Although this example is created using Python, you don’t need to use digital tools to create data art. This same piece of art could have been created with paper and crayons just the same!

Inspiration and examples

If you’re looking for some more data art examples to inspire you, here are a few I recommend:

Examples of data art created by students at Amherst College using data on studies that investigate racial and ethnic disparities in reproductive medicine can be found at
katcorr.github.io/this-art-is-HARD. Their work inspired the piece displayed in the cover image of this blog post.
My
Data Art Gallery is collection of data art examples, which includes the R or Python code used to create it.
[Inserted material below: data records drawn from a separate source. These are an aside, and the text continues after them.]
Lemma filter_lacks_slot t l m l2 :
  Forall (node_before t) l → Forall (node_before t) l2 → same_slot t m →
  filter (lacks (t :: l)) (m :: l2) = (if decide (covers t m) then [] else [m]) ++ filter (lacks l) l2.
Proof.
  intros Hl Hl2 [E1 E2]. rewrite filter_cons, filter_lacks_skip by done.
  assert (lacks (t :: l) m ↔ ¬ covers t m) as Hiff.
  { unfold lacks. rewrite Forall_cons. split; [tauto|]. intros ?. split; [done|].
    apply lacks_after. eapply Forall_impl; [exact Hl|]. intros x. unfold node_before. by rewrite E1, E2. }
  destruct (decide (covers t m)).
  - rewrite decide_False by tauto. done.
  - rewrite decide_True by tauto. done.
Qed.

Lemma IsLess_slot m t :
  IsLess (mn_UpdateTS m) (mn_UpdateTS t) = false → IsLess (mn_UpdateTS t) (mn_UpdateTS m) = false →
  mn_UpdateTS m = mn_UpdateTS t.
Proof.
  intros H1 H2. destruct (ts_lt_trichotomy (mn_UpdateTS m) (mn_UpdateTS t)) as [H|[H|H]]; [|done|];
    apply IsLess_spec in H; congruence.
Qed.

(** The heads of the two lists, in the order of the loop's cases. *)
Lemma heads_cases m t :
  (IsLess (mn_UpdateTS m) (mn_UpdateTS t) = true ∨
   IsLess (mn_UpdateTS m) (mn_UpdateTS t) = false ∧ IsLess (mn_UpdateTS t) (mn_UpdateTS m) = false ∧
     (mn_Level t <? mn_Level m)%Z = true) ∧ node_before m t ∨
  (IsLess (mn_UpdateTS m) (mn_UpdateTS t) = false ∧
   (IsLess (mn_UpdateTS t) (mn_UpdateTS m) = true ∨
    IsLess (mn_UpdateTS t) (mn_UpdateTS m) = false ∧ (mn_Level t <? mn_Level m)%Z = false ∧
      (mn_Level m <? mn_Level t)%Z = true)) ∧ node_before t m ∨
  (IsLess (mn_UpdateTS m) (mn_UpdateTS t) = false ∧ IsLess (mn_UpdateTS t) (mn_UpdateTS m) = false ∧
   (mn_Level t <? mn_Level m)%Z = false ∧ (mn_Level m <? mn_Level t)%Z = false) ∧ same_slot m t.
Proof.
  destruct (IsLess (mn_UpdateTS m) (mn_UpdateTS t)) eqn:E1.
  { left. split; [by left|]. left. by apply IsLess_spec. }
  destruct (IsLess (mn_UpdateTS t) (mn_UpdateTS m)) eqn:E2.
  { right; left. split; [split; [done|by left]|]. left. by apply IsLess_spec. }
  pose proof (IsLess_slot _ _ E1 E2) as E.
  destruct (Z.ltb_spec (mn_Level t) (mn_Level m)).
  { left. split; [by right|]. by right. }
  destruct (Z.ltb_spec (mn_Level m) (mn_Level t)).
  { right; left. split; [split; [done|by right]|]. by right. }
  right; right. split; [done|]. split; [done|lia].
Qed.
(* ===== verification/Merkle.v ===== *)
(** * The merkle-tree-over-time of an oplog: [service/merkle.go]

    The leaves (level Now) are written with the oplog; each coarser level
    hashes the nodes of the level below that fall in its hour, day, month or
    year.  The tree also keeps, in memory and in the database, the hours whose
    nodes have to be generated again, and the times of the last generation and
    synchronisations. *)

From S2P Require Import Prelude GoTime CommonTypes Locks LevelDB PttDB MerkleNode.
(** A pending oplog with a master's signature is stored, the same one with an
    internal signature only arrives. *)
Definition w_internal : BaseOplog := (InternalSign w_signed w_signer w_key (Ok (MkTs 101 0)) (Ok w_salt)).1.1.
Lemma pending_never_downgrades_witness :
  let s := set_o (λ _, w_internal) (Save w_cfg w_env true (w_start w_master)).1 in
  ToStatus w_internal = StatusInternalPending ∧ (Save w_cfg w_env false s).2 = Err SvcErrInvalidOplog.
Proof.
  intros s. split; [vm_compute; reflexivity|].
  pose proof (pending_never_downgrades w_cfg w_env false s (oplog_MarshalKey w_cfg w_master (dbPrefixMaster w_cfg)) StatusPending) as H.
  destruct (Save w_cfg w_env false s) as [s' r]. apply H; try (vm_compute; reflexivity).
  - right. vm_compute. reflexivity.
  - split; vm_compute; reflexivity.
Defined.

Lemma oplog_key_roundtrip_witness :
  OplogKeyToIdxKey (oplog_MarshalKey w_cfg w_x (dbPrefix w_cfg)) (dbIdxPrefix w_cfg) = Ok (IdxKey w_cfg (o_ID w_x)).
Proof.
  destruct (oplog_key_roundtrip w_cfg w_x (dbPrefix w_cfg) eq_refl eq_refl eq_refl) as (_ & _ & H & _).
  - split; simpl; word.
  - simpl. unfold BILLION. lia.
  - exact H.
Defined.
(* ===== verification/RaftStorage.v ===== *)
(** * The log of the raft of my nodes: [me/raft_storage.go]

    [RaftStorage] implements etcd's [raft.Storage] on a database: an entry is
    stored under its index, with a hard state and a snapshot beside; the first
    and last index are kept in memory and read off the database at start. *)

From S2P Require Import Prelude CommonTypes LevelDB PttDB.
Lemma save_sub_blocks_ok me objID id i bufs sub s :
  signs_blocks me → os_healthy s → (Z.of_nat i < 2 ^ 32)%Z → sub + length bufs ≤ 256 →
  ∃ s' row, save_sub_blocks (Some objID) (Some id) (Z.of_nat i) sub bufs s = (s', Ok (bl_Hash <$> row)) ∧
    os_with s s' (put_blocks row (os_view s)) ∧ row_ok me objID id i sub row bufs.
Proof.
  intros Hsig. revert sub s. induction bufs as [|buf bufs IH]; intros sub s Hh Hi Hl.
  { exists s, []. split_and!; done. }
  cbn [save_sub_blocks]. cbv zeta. set (b := bl_SetDB _ _ _).
  destruct (Hsig (Z.to_nat (Z.of_nat i) * NScrambleInBlock + sub) b) as (b' & -> & Hts & Hv). rewrite st_lift_bind.
  apply to_sign_fields in Hts as (F1 & F2 & F3 & F4 & F5 & F6).
  assert (sub_ok objID id i sub b') as Hsub.
  { subst b. split; [by rewrite F5|by rewrite F1|rewrite F2; simpl; by rewrite u32_small by (unfold in_u32; lia)| |by rewrite F6].
    rewrite F3. simpl length in Hl. simpl. by rewrite Z.mod_small by lia. }
  destruct (bl_Save_ok objID id i sub b' s Hh Hsub) as (s1 & E1 & W1). rewrite (stm_bind_ok _ _ _ _ _ E1).
  destruct (IH (sub + 1) s1) as (s2 & row & E2 & W2 & Hrow); [apply W1|done|simpl in Hl; lia|].
  rewrite (stm_bind_ok _ _ _ _ _ E2). exists s2, (b' :: row). split; [done|]. split.
  - destruct W1 as (W11 & W12 & W13 & W14). simpl in *. rewrite W12 in W2. destruct W2 as (?&?&?&?). split_and!; congruence.
  - cbn [row_ok]. split_and!; [done|by rewrite F4|done|done].
Qed.

Lemma os_with_put s s1 s2 (bs bs' : list Block) :
  os_with s s1 (put_blocks bs (os_view s)) → os_with s1 s2 (put_blocks bs' (os_view s1)) →
  os_with s s2 (put_blocks (bs ++ bs') (os_view s)).
Proof.
  intros (_ & V1 & L1 & K1) (H2' & V2 & L2 & K2). unfold put_blocks in *. rewrite foldl_app, <- V1.
  split_and!; congruence.
Qed.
Each example includes a synopsis of the underlying data, and how the art is used to represent it.

The
Environmental Graphiti has many examples of art inspired by the science of climate change, with each digital work derived from a chart, map, word or number related to the topic.
The
Tableau Data Art Gallery showcases beautiful examples of visualisations and data art created with Tableau.